(** From the first line of a page, 44 more lines lead to the first line of
    the next page. *)
Lemma tick_page p :
  Nat.iter 44 tick (p, (snd pageSize - margin - lineHeight)%Q)
  = (S p, (snd pageSize - margin - lineHeight)%Q).
Proof. vm_compute. reflexivity. Qed.

Lemma tick_within_page j p :
  (j < 44)%nat ->
  fst (Nat.iter j tick (p, (snd pageSize - margin - lineHeight)%Q)) = p.
Proof.
  intros Hj.
  do 44 (destruct j as [|j]; [vm_compute; reflexivity|]). lia.
Qed.

Lemma tick_pages_full q p :
  Nat.iter (44 * q) tick (p, (snd pageSize - margin - lineHeight)%Q)
  = ((q + p)%nat, (snd pageSize - margin - lineHeight)%Q).
Proof.
  induction q as [|q IH]; [reflexivity|].
  replace (44 * S q)%nat with (44 + 44 * q)%nat by lia.
  rewrite Nat.iter_add, IH, tick_page. reflexivity.
Qed.

Lemma tick_lines n :
  fst (Nat.iter (S n) tick (0%nat, (snd pageSize - margin)%Q)) = (n / 44)%nat.
Proof.
  rewrite Nat.iter_succ_r, tick_first.
  assert (Hj : (n mod 44 < 44)%nat) by (apply Nat.mod_upper_bound; discriminate).
  pose proof (Nat.div_mod_eq n 44) as Hn.
  revert Hj Hn. generalize (n / 44)%nat (n mod 44)%nat. intros q j Hj ->.
  rewrite Nat.add_comm, Nat.iter_add, tick_pages_full, Nat.add_0_r.
  apply tick_within_page, Hj.
Qed.

(** The document has one page for every 44 lines begun, and one page when
    the text has no line. *)
Theorem txt_document_page_count width t footer :
  length (txt_document width t footer) = pages_for (length (txt_lines width t)).
Proof.
  rewrite txt_document_pages.
  destruct (length (txt_lines width t)) as [|n]; [reflexivity|].
  rewrite tick_lines. reflexivity.
Qed.

(** *** Where the lines and the footer are drawn *)

Lemma layout_step_geometry st line :
  (y st <= snd pageSize - margin)%Q ->
  Forall (Forall body_item) (finished st ++ [cur_page st]) ->
  (y (layout_step st line) <= snd pageSize - margin)%Q
  /\ Forall (Forall body_item)
            (finished (layout_step st line) ++ [cur_page (layout_step st line)]).
Proof.
  intros Hy H. unfold layout_step.
  set (st1 := if page_full st then new_page st else st).
  assert (H1 : (margin + lineHeight <= y st1)%Q /\ (y st1 <= snd pageSize - margin)%Q
               /\ Forall (Forall body_item) (finished st1 ++ [cur_page st1])).
  { subst st1. unfold page_full. destruct (Qle_bool _ _) eqn:Hfull; cbn [negb].
    - apply Qle_bool_iff in Hfull. auto.
    - cbn [new_page y finished cur_page].
      split; [unfold margin, lineHeight, fontSize, pageSize; cbn [snd]; lra|].
      split; [lra|]. apply Forall_app. split; [exact H | repeat constructor]. }
  destruct H1 as (Hlow & Hhigh & Hitems). cbn [y finished cur_page]. split.
  - unfold margin, lineHeight, fontSize, pageSize in *. cbn [snd] in *. lra.
  - apply Forall_app in Hitems as [Hf Hc]. apply Forall_app. split; [exact Hf|].
    constructor; [|constructor]. apply Forall_inv in Hc.
    apply Forall_app. split; [exact Hc|]. constructor; [|constructor].
    unfold body_item. simpl. auto.
Qed.

Lemma layout_fold_geometry ls st :
  (y st <= snd pageSize - margin)%Q ->
  Forall (Forall body_item) (finished st ++ [cur_page st]) ->
  Forall (Forall body_item)
         (finished (fold_left layout_step ls st)
          ++ [cur_page (fold_left layout_step ls st)]).
Proof.
  revert st. induction ls as [|l ls IH]; intros st Hy H; [exact H|].
  simpl. destruct (layout_step_geometry st l Hy H) as [Hy' H'].
  apply IH; assumption.
Qed.
(** ** Invariants of the generated objects *)

Lemma bind_inr {A B} (m : res A) (k : A -> res B) (b : B) :
  bind m k = inr b -> exists a, m = inr a /\ k a = inr b.
Proof. destruct m as [e | a]; [discriminate |]. intros H. exists a. split; [reflexivity | exact H]. Qed.

(** A time the code prints: a minute of the day, zero-padded as HH:MM,
    which [parse_hhmm] reads back. *)
Definition canonical_hhmm (t : pystr) : Prop :=
  exists m, 0 <= m < minutes_per_day /\ t = strftime_hhmm m /\
            parse_hhmm t = inr (m / 60, m mod 60).

Lemma canonical_strftime (m : Z) : 0 <= m < minutes_per_day -> canonical_hhmm (strftime_hhmm m).
Proof. intros Hm. exists m. split; [exact Hm | split; [reflexivity | apply parse_strftime, Hm]]. Qed.

Lemma canonical_mod (x : Z) : canonical_hhmm (strftime_hhmm (x mod minutes_per_day)).
Proof. apply canonical_strftime, Z.mod_pos_bound. unfold minutes_per_day. lia. Qed.

Lemma to_utc_dayshift_canonical (tz : tzinfo) (today : Z) (s u : pystr) (k : Z) :
  to_utc_hhmm_and_dayshift tz today s = inr (u, k) -> canonical_hhmm u.
Proof.
  unfold to_utc_hhmm_and_dayshift. intros H. apply bind_inr in H as [[hh mm] [_ H]].
  injection H as <- _. apply canonical_mod.
Qed.

Lemma add_minutes_canonical (today : Z) (s u : pystr) (k : Z) :
  add_minutes_hhmm today s k = inr u -> canonical_hhmm u.
Proof.
  unfold add_minutes_hhmm. intros H. apply bind_inr in H as [[hh mm] [_ H]].
  injection H as <-. apply canonical_mod.
Qed.
(** * CSV audit scripts: [check_csv_urls.py] and [check_missing_urls.py]

    A shallow embedding of the two reporting scripts and the properties
    of their row-counting loop, their per-file report, and the grand
    totals of [check_csv_urls.py]. *)

From stdpp Require Import gmap strings list fin_maps pretty.

Local Open Scope Z_scope.

(** * Part I: the scripts and the notions used to state their properties *)

(** ** Python text *)

(** A Python [str] is a sequence of Unicode code points. *)
Definition codepoint := N.
Definition pystr := list codepoint.

(** A literal of the scripts, read as its code points (the literals of
    the scripts are all ASCII). *)
Fixpoint py (s : string) : pystr :=
  match s with
  | EmptyString => []
  | String a s' => Ascii.N_of_ascii a :: py s'
  end.

(** [str.isspace] on one code point: the white-space table used by
    [str.strip()] when called without argument. *)
Definition isspace (c : codepoint) : bool :=
  (((9 <=? c) && (c <=? 13)) || ((28 <=? c) && (c <=? 32))
   || (c =? 133) || (c =? 160) || (c =? 5760)
   || ((8192 <=? c) && (c <=? 8202))
   || (c =? 8232) || (c =? 8233) || (c =? 8239) || (c =? 8287)
   || (c =? 12288))%N.

Fixpoint lstrip (s : pystr) : pystr :=
  match s with
  | [] => []
  | c :: s' => if isspace c then lstrip s' else s
  end.

Definition rstrip (s : pystr) : pystr := reverse (lstrip (reverse s)).

(** [s.strip()] *)
Definition strip (s : pystr) : pystr := rstrip (lstrip s).

(** Truth value of a [str] in a condition: non-empty. *)
Definition truthy (s : pystr) : bool :=
  match s with [] => false | _ :: _ => true end.

(** Truth value of a [list] in a condition: non-empty. *)
Definition truthy_list {A} (l : list A) : bool :=
  match l with [] => false | _ :: _ => true end.

(** [f"{n}"] for an [int]. *)
Definition fmt_int (n : Z) : pystr := py (pretty n).

(** ** Rows of [csv.DictReader] *)

(** What a row dictionary can hold: a cell of the file, [None] (the
    [restval] of a short row), or the list of surplus cells. *)
Inductive pyval :=
  | PyStr (s : pystr)
  | PyNone
  | PyList (l : list pystr).

(** Keys of a row dictionary: a column name, or [None] (the [restkey]
    under which surplus cells are stored). *)
Definition pykey := option pystr.

Abbreviation row := (gmap pykey pyval).
(** [updateStats] writes gauges and an average that are left out. *)
Definition getConnection : M t nat :=
  fun p =>
    if isShuttingDown p then (Throw (plain_error "Connection pool is shutting down"), p)
    else
      match connects (length (connections p)) with
      | None =>
          (Ok (length (connections p)),
           with_connections
             (connections p ++ [{| released := false; clientReleases := 0 |}]) p)
      | Some failure =>
          (Throw (driver_error failure),
           let p1 := count_error p in
           {| monitoring := monitoring p1; isShuttingDown := isShuttingDown p1;
              totalQueries := totalQueries p1; slowQueries := slowQueries p1;
              errors := errors p1; queryMetrics := queryMetrics p1;
              emitted := emitted p1 ++ [poolError (driver_error failure)];
              sent := sent p1; connections := connections p1 |})
      end.

(** [PooledConnection.query(sql)] on the connection [c]. *)
Definition connection_query (c : nat) (sql : string) : M t unit :=
  fun p =>
    match connections p !! c with
    | None => (Throw (TypeError "no such connection: outside the model"), p)
    | Some connection =>
        if released connection
        then (Throw (plain_error "Connection has been released back to the pool"), p)
        else
          let duration := took (sent p) sql in
          let now := clock (sent p ++ [sql]) in
          (match respond (sent p) sql with
           | None => Ok tt
           | Some failure => Throw (driver_error failure)
           end,
           recordQueryMetrics sql duration true None now (hand_to_driver sql p))
    end.

(** [PooledConnection.release()] *)
Definition release (c : nat) (p : t) : t :=
  match connections p !! c with
  | Some connection =>
      if released connection then p
      else with_connections
             (<[c := {| released := true;
                        clientReleases := S (clientReleases connection) |}]>
                (connections p)) p
  | None => p
  end.

(** [ConnectionPool.transaction(callback, isolationLevel)].  The
    callback is any computation on the pool, given the connection. *)
Definition transaction {T} (callback : nat -> M t T) (isolationLevel : option string)
    : M t T :=
  connection <- getConnection ;;
  try_finally
    (try_catch
       (connection_query connection "BEGIN" ;;;
        (match isolationLevel with
         | Some level =>
             if String.eqb level EmptyString then ret tt
             else connection_query connection
                    ("SET TRANSACTION ISOLATION LEVEL " +:+ level)
         | None => ret tt
         end) ;;;
        result <- callback connection ;;
        connection_query connection "COMMIT" ;;;
        ret result)
       (fun e => connection_query connection "ROLLBACK" ;;; throw e))
    (release connection).

End Driver.

End ConnectionPool.

(* ------------------------------------------------------------------ *)
(** ** Transaction manager                                             *)
(* ------------------------------------------------------------------ *)

Module TransactionManager.

Inductive IsolationLevel : Type :=
| READ_UNCOMMITTED | READ_COMMITTED | REPEATABLE_READ | SERIALIZABLE.

Definition isolation_sql (l : IsolationLevel) : string :=
  match l with
  | READ_UNCOMMITTED => "READ UNCOMMITTED"
  | READ_COMMITTED => "READ COMMITTED"
  | REPEATABLE_READ => "REPEATABLE READ"
  | SERIALIZABLE => "SERIALIZABLE"
  end.

(** An absent field is [None]. *)
Record TransactionOptions : Type := {
  isolationLevel : option IsolationLevel;
  timeout : option Z;
  retryOnDeadlock : option bool;
  maxRetries : option Z;
  retryDelay : option Z;
  readOnly : option bool;
  deferrable : option bool
}.

Definition truthy_bool (b : option bool) : bool := default false b.
(** A number is truthy unless it is [0]. *)
Definition truthy_num (n : option Z) : bool :=
  match n with Some z => negb (z =? 0) | None => false end.

Record TransactionContext : Type := {
  id : string;
  level : nat;
  tx_isolationLevel : option IsolationLevel;
  savepoints : list string;
  tx_readOnly : bool;
  isActive : bool
}.

Definition with_savepoints (sps : list string) (t : TransactionContext) :=
  {| id := id t; level := level t; tx_isolationLevel := tx_isolationLevel t;
     savepoints := sps; tx_readOnly := tx_readOnly t; isActive := isActive t |}.

Definition with_isActive (b : bool) (t : TransactionContext) :=
  {| id := id t; level := level t; tx_isolationLevel := tx_isolationLevel t;
     savepoints := savepoints t; tx_readOnly := tx_readOnly t; isActive := b |}.

Record TransactionResult (T : Type) : Type := {
  tr_result : T;
  retries : nat;
  tr_savepoints : nat
}.
Arguments tr_result {T} _.
Arguments retries {T} _.
Arguments tr_savepoints {T} _.

Inductive event : Type :=
| deadlockRetry (e : error) (attempt : nat) (maxRetries : Z) (delay : Z)
| savepointCreated (transactionId savepoint : string)
| savepointRollback (transactionId savepoint : string)
| savepointReleased (transactionId savepoint : string)
| savepointError (transactionId savepoint : string) (e : error)
| rollbackError (transactionId : string) (e : error)
| transactionStarted (transactionId : string) (level attempt : nat)
| transactionCommitted (transactionId : string) (savepoints : nat)
| transactionRolledBack (transactionId : string) (e : error) (attempt : nat).

(** What the manager does to the outside, in order: statements sent to
    the connection, events emitted, timers awaited. *)
Inductive action : Type :=
| Query (sql : string)
| Emit (ev : event)
| Sleep (ms : Z).

Definition queries (tr : list action) : list string :=
  flat_map (fun a => match a with Query q => [q] | _ => [] end) tr.

Definition sleeps (tr : list action) : list Z :=
  flat_map (fun a => match a with Sleep d => [d] | _ => [] end) tr.

(** The connection: given the statements sent so far and the next one,
    [None] if it succeeds and [Some e] if it rejects with [e]. *)
Definition Connection : Type := list string -> string -> option error.

Record TransactionManager : Type := {
  connection : Connection;
  activeTransactions : JsMap.t TransactionContext;
  nextTransactionId : nat;
  nextSavepointId : nat;
  trace : list action;
  (** number of times the user callback has been invoked *)
  invocations : nat
}.

Definition new (c : Connection) : TransactionManager :=
  {| connection := c; activeTransactions := []; nextTransactionId := 1;
     nextSavepointId := 1; trace := []; invocations := 0 |}.

Definition set_transactions (f : JsMap.t TransactionContext -> JsMap.t TransactionContext)
    (m : TransactionManager) : TransactionManager :=
  {| connection := connection m; activeTransactions := f (activeTransactions m);
     nextTransactionId := nextTransactionId m; nextSavepointId := nextSavepointId m;
     trace := trace m; invocations := invocations m |}.

Definition log (a : action) (m : TransactionManager) : TransactionManager :=
  {| connection := connection m; activeTransactions := activeTransactions m;
     nextTransactionId := nextTransactionId m; nextSavepointId := nextSavepointId m;
     trace := trace m ++ [a]; invocations := invocations m |}.

Definition emit (ev : event) : M TransactionManager unit := modify (log (Emit ev)).
Definition sleep (ms : Z) : M TransactionManager unit := modify (log (Sleep ms)).

(** [await this.connection.query(sql)] *)
Definition query (sql : string) : M TransactionManager unit :=
  fun m =>
    match connection m (queries (trace m)) sql with
    | None => (Ok tt, log (Query sql) m)
    | Some e => (Throw e, log (Query sql) m)
    end.

(** In-place update of a transaction object held in the map. *)
Definition update_transaction (txid : string) (f : TransactionContext -> TransactionContext)
    : M TransactionManager unit :=
  modify (set_transactions (fun txs =>
    match JsMap.get txs txid with
    | Some t => JsMap.set txs txid (f t)
    | None => txs
    end)).

(** [indexOf]: the first index holding [x]. *)
Fixpoint indexOf (l : list string) (x : string) : option nat :=
  match l with
  | [] => None
  | y :: rest => if String.eqb y x then Some O else S <$> indexOf rest x
  end.

(** The guard shared by the savepoint operations and [commitTransaction]. *)
Definition active_transaction (txid : string) : M TransactionManager TransactionContext :=
  fun m =>
    match JsMap.get (activeTransactions m) txid with
    | Some t => if isActive t then (Ok t, m) else (Throw (NoActiveTransaction txid), m)
    | None => (Throw (NoActiveTransaction txid), m)
    end.

Definition fresh_savepoint_name : M TransactionManager string :=
  fun m =>
    (Ok ("sp_" +:+ pretty (nextSavepointId m)),
     {| connection := connection m; activeTransactions := activeTransactions m;
        nextTransactionId := nextTransactionId m;
        nextSavepointId := S (nextSavepointId m);
        trace := trace m; invocations := invocations m |}).

Definition createSavepoint (transactionId : string) (name : option string)
    : M TransactionManager string :=
  transaction <- active_transaction transactionId ;;
  savepointName <-
    (match name with
     | Some n => if String.eqb n EmptyString then fresh_savepoint_name else ret n
     | None => fresh_savepoint_name
     end) ;;
  try_catch
    (query ("SAVEPOINT " +:+ savepointName) ;;;
     update_transaction transactionId
       (fun t => with_savepoints (savepoints t ++ [savepointName]) t) ;;;
     emit (savepointCreated transactionId savepointName) ;;;
     ret savepointName)
    (fun e =>
     emit (savepointError transactionId savepointName e) ;;;
     throw e).

Definition rollbackToSavepoint (transactionId savepointName : string)
    : M TransactionManager unit :=
  transaction <- active_transaction transactionId ;;
  match indexOf (savepoints transaction) savepointName with
  | None => throw (SavepointNotFound savepointName)
  | Some savepointIndex =>
      try_catch
        (query ("ROLLBACK TO SAVEPOINT " +:+ savepointName) ;;;
         (* savepoints.splice(savepointIndex + 1) *)
         update_transaction transactionId
           (fun t => with_savepoints (take (S savepointIndex) (savepoints t)) t) ;;;
         emit (savepointRollback transactionId savepointName))
        (fun e =>
         emit (savepointError transactionId savepointName e) ;;;
         throw e)
  end.

Definition releaseSavepoint (transactionId savepointName : string)
    : M TransactionManager unit :=
  transaction <- active_transaction transactionId ;;
  match indexOf (savepoints transaction) savepointName with
  | None => throw (SavepointNotFound savepointName)
  | Some savepointIndex =>
      try_catch
        (query ("RELEASE SAVEPOINT " +:+ savepointName) ;;;
         (* savepoints.splice(savepointIndex, 1) *)
         update_transaction transactionId
           (fun t => with_savepoints
              (take savepointIndex (savepoints t) ++ drop (S savepointIndex) (savepoints t)) t) ;;;
         emit (savepointReleased transactionId savepointName))
        (fun e =>
         emit (savepointError transactionId savepointName e) ;;;
         throw e)
  end.

Definition getTransaction (m : TransactionManager) (transactionId : string) :=
  JsMap.get (activeTransactions m) transactionId.
Definition getActiveTransactions (m : TransactionManager) :=
  JsMap.values (activeTransactions m).
Definition hasActiveTransactions (m : TransactionManager) : bool :=
  negb (Nat.eqb (JsMap.size (activeTransactions m)) 0).
Definition getNestedLevel (m : TransactionManager) : nat :=
  JsMap.size (activeTransactions m).

Definition isDeadlock (e : error) : bool :=
  match e with
  | DriverError (Some c) _ => bool_decide (c ∈ ["40P01"; "40001"])
  | _ => false
  end.

Definition beginTransaction (transaction : TransactionContext) (options : TransactionOptions)
    : M TransactionManager unit :=
  statements <-
    (if Nat.eqb (level transaction) 0 then
       ret (["BEGIN"]
            ++ match isolationLevel options with
               | Some l => ["SET TRANSACTION ISOLATION LEVEL " +:+ isolation_sql l]
               | None => []
               end
            ++ (if truthy_bool (readOnly options)
                then ["SET TRANSACTION READ ONLY"] else [])
            ++ (if truthy_bool (deferrable options) && truthy_bool (readOnly options)
                then ["SET TRANSACTION DEFERRABLE"] else []))
     else
       let savepointName := "sp_level_" +:+ pretty (level transaction) in
       update_transaction (id transaction)
         (fun t => with_savepoints (savepoints t ++ [savepointName]) t) ;;;
       ret ["SAVEPOINT " +:+ savepointName]) ;;
  for_each statements query.
(** * Network traffic simulator: shallow embedding and verification

    Embedding of [backend/network.js] (the simulation engine),
    [backend/utils/dijkstra.js] (the router) and the two validating
    handlers of [backend/routes/simulate.js].

    Conventions.
    - JavaScript numbers that hold packet counts, rates, capacities and tick
      indices are modelled as [Z]; the engine only adds, subtracts and
      compares them, which is exact on doubles below 2^53.
    - A JavaScript object used as a dictionary is an insertion-ordered
      association list ([Obj.t]): [Object.keys] and [Object.entries] follow
      insertion order, and an assignment to an existing key keeps its place.
    - [Math.random] is an oracle handed to [simulateTick]: [rnd source i] is
      the raw draw of the [i]-th packet of [source] in that tick.
    - A call that does not return normally (an uncaught [TypeError], or a
      loop that never ends) is the outcome [Abort], carrying the state as it
      was left. *)

From Stdlib Require Import List String Ascii ZArith Bool Arith Lia DecimalString.
Import ListNotations.
Local Open Scope string_scope.
Local Open Scope list_scope.
Local Open Scope Z_scope.

Set Implicit Arguments.

(* ------------------------------------------------------------------ *)
(** ** JavaScript objects as insertion-ordered dictionaries            *)
(* ------------------------------------------------------------------ *)

Module Obj.
Section Dict.
Variable V : Type.
(** * EUDR auditor: a shallow embedding of [eudr-app.py]

    The dashboard script is embedded as Rocq functions, section by section of
    the source.  Conventions of the embedding:

    - Python floats (coordinates, spreadsheet cells) are exact rationals [Q];
      rounding is not modelled, so nothing below speaks of the value a sum or
      a quotient of doubles takes.  A spreadsheet cell is a number or missing
      (NaN / None, here [None]); text, date and boolean cells are outside the
      model.
    - Column names are byte strings; [PyStr.lower] and [PyStr.strip] act on
      the ASCII range, where they are Python's [str.lower] and [str.strip].
    - Python dicts are insertion-ordered association lists with unique keys
      ([dict_set] overwrites in place, as [d[k] = v] does).
    - Python exceptions are values of [exn]; code that can raise returns a
      [result].
    - One execution of the script is a computation in the monad [M]: it reads
      and writes [st.session_state], appends the elements it renders, and
      ends normally or with an uncaught exception.
    - The outside world (the parsed upload, the HTTP reply) is an explicit
      argument. *)

From Stdlib Require Import String Ascii List Bool Arith ZArith QArith Lia.
From Stdlib Require Import Decimal DecimalString.
Import ListNotations.

Set Warnings "-register-all".
Local Open Scope string_scope.
Local Open Scope list_scope.

(** ** Python strings *)

Module PyStr.

(** [str.lower] on the ASCII range. *)
Definition lower_ascii (c : ascii) : ascii :=
  let n := nat_of_ascii c in
  if (65 <=? n)%nat && (n <=? 90)%nat then ascii_of_nat (n + 32) else c.

Fixpoint lower (s : string) : string :=
  match s with
  | EmptyString => EmptyString
  | String c r => String (lower_ascii c) (lower r)
  end.

(** The ASCII characters [str.strip] removes: tab, newline, vertical tab,
    form feed, carriage return, the four separators 28-31 and space. *)
Definition is_space (c : ascii) : bool :=
  let n := nat_of_ascii c in
  ((9 <=? n)%nat && (n <=? 13)%nat) || ((28 <=? n)%nat && (n <=? 32)%nat).

Fixpoint lstrip (s : string) : string :=
  match s with
  | EmptyString => EmptyString
  | String c r => if is_space c then lstrip r else s
  end.

Fixpoint rstrip (s : string) : string :=
  match s with
  | EmptyString => EmptyString
  | String c r =>
      match rstrip r with
      | EmptyString => if is_space c then EmptyString else String c EmptyString
      | r' => String c r'
      end
  end.

Definition strip (s : string) : string := rstrip (lstrip s).

(** [sub in s]. *)
Fixpoint contains (sub s : string) : bool :=
  String.prefix sub s ||
  match s with
  | EmptyString => false
  | String _ r => contains sub r
  end.

(** Truth value of a string: non-empty. *)
Definition truthy (s : string) : bool :=
  match s with EmptyString => false | _ => true end.

(** [str(n)] for a non-negative integer. *)
Definition of_nat (n : nat) : string := NilEmpty.string_of_uint (Nat.to_uint n).

(** [sep.join(l)] on strings. *)
Definition join (sep : string) (l : list string) : string := String.concat sep l.

End PyStr.

(** ** Exceptions and results *)

Inductive exn : Type :=
| KeyError (key : string)
| TypeError
| IndexError
| ZeroDivisionError
| ReadTimeout                   (* requests.exceptions.Timeout *)
| ConnectionError               (* requests.exceptions.ConnectionError *)
| JSONDecodeError
| ExcelReadError (msg : string) (* whatever pd.read_excel raises *)
| RerunException.               (* raised by st.rerun() *)

Inductive result (A : Type) : Type :=
| Ok (a : A)
| Raise (e : exn).
Arguments Ok {A} a.
Arguments Raise {A} e.

Definition rbind {A B} (r : result A) (k : A -> result B) : result B :=
  match r with
  | Ok a => k a
  | Raise e => Raise e
  end.

Declare Scope result_scope.
Delimit Scope result_scope with result.
Notation "x <- r ;; k" := (rbind r (fun x => k))
  (at level 61, r at next level, right associativity) : result_scope.

(** A comprehension [[f(x) for x in l]]: the first element that raises
    abandons the whole list. *)
Fixpoint comprehension {A B} (f : A -> result B) (l : list A) : result (list B) :=
  match l with
  | [] => Ok []
  | x :: r =>
      (y <- f x ;; ys <- comprehension f r ;; Ok (y :: ys))%result
  end.

(** ** Python dicts *)

Definition pydict (V : Type) : Type := list (string * V).

Fixpoint dict_get {V} (k : string) (d : pydict V) : option V :=
  match d with
  | [] => None
  | (k', v) :: r => if String.eqb k k' then Some v else dict_get k r
  end.

(** [d[k] = v]: overwrite in place, or insert at the end. *)
Fixpoint dict_set {V} (d : pydict V) (k : string) (v : V) : pydict V :=
  match d with
  | [] => [(k, v)]
  | (k', v') :: r =>
      if String.eqb k k' then (k', v) :: r else (k', v') :: dict_set r k v
  end.

(** [d[k]] *)
Definition getitem {V} (d : pydict V) (k : string) : result V :=
  match dict_get k d with
  | Some v => Ok v
  | None => Raise (KeyError k)
  end.

(** [dict(zip(keys, values))] *)
Definition dict_of_zip {V} (keys : list string) (values : list V) : pydict V :=
  fold_left (fun d kv => dict_set d (fst kv) (snd kv)) (combine keys values) [].

(** ** Data frames (the part of pandas the script uses) *)

Module Pandas.

(** A frame is a header and a list of rows; labels may repeat. *)
Record frame (V : Type) : Type := mk_frame {
  columns : list string;
  rows : list (list V)
}.
Arguments mk_frame {V} columns rows.
Arguments columns {V} f.
Arguments rows {V} f.

(** A cell of an uploaded sheet: a number, or missing. *)
Definition cell : Type := option Q.
Definition dataframe : Type := frame cell.

(** [df.columns = new] *)
Definition set_columns {V} (df : frame V) (new : list string) : frame V :=
  mk_frame new (rows df).

(** Positions of the columns labelled [k]. *)
Fixpoint positions_from (i : nat) (k : string) (cols : list string) : list nat :=
  match cols with
  | [] => []
  | c :: r =>
      if String.eqb k c then i :: positions_from (S i) k r
      else positions_from (S i) k r
  end.

Definition positions (k : string) (cols : list string) : list nat :=
  positions_from 0 k cols.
===
Activity =
Of the lines above, output exactly those from the line bearing "invocations : nat" through the line bearing "trace := trace m ++", inclusive.

Task answer =
  invocations : nat
}.

Definition new (c : Connection) : TransactionManager :=
  {| connection := c; activeTransactions := []; nextTransactionId := 1;
     nextSavepointId := 1; trace := []; invocations := 0 |}.

Definition set_transactions (f : JsMap.t TransactionContext -> JsMap.t TransactionContext)
    (m : TransactionManager) : TransactionManager :=
  {| connection := connection m; activeTransactions := f (activeTransactions m);
     nextTransactionId := nextTransactionId m; nextSavepointId := nextSavepointId m;
     trace := trace m; invocations := invocations m |}.

Definition log (a : action) (m : TransactionManager) : TransactionManager :=
  {| connection := connection m; activeTransactions := activeTransactions m;
     nextTransactionId := nextTransactionId m; nextSavepointId := nextSavepointId m;
     trace := trace m ++ [a]; invocations := invocations m |}.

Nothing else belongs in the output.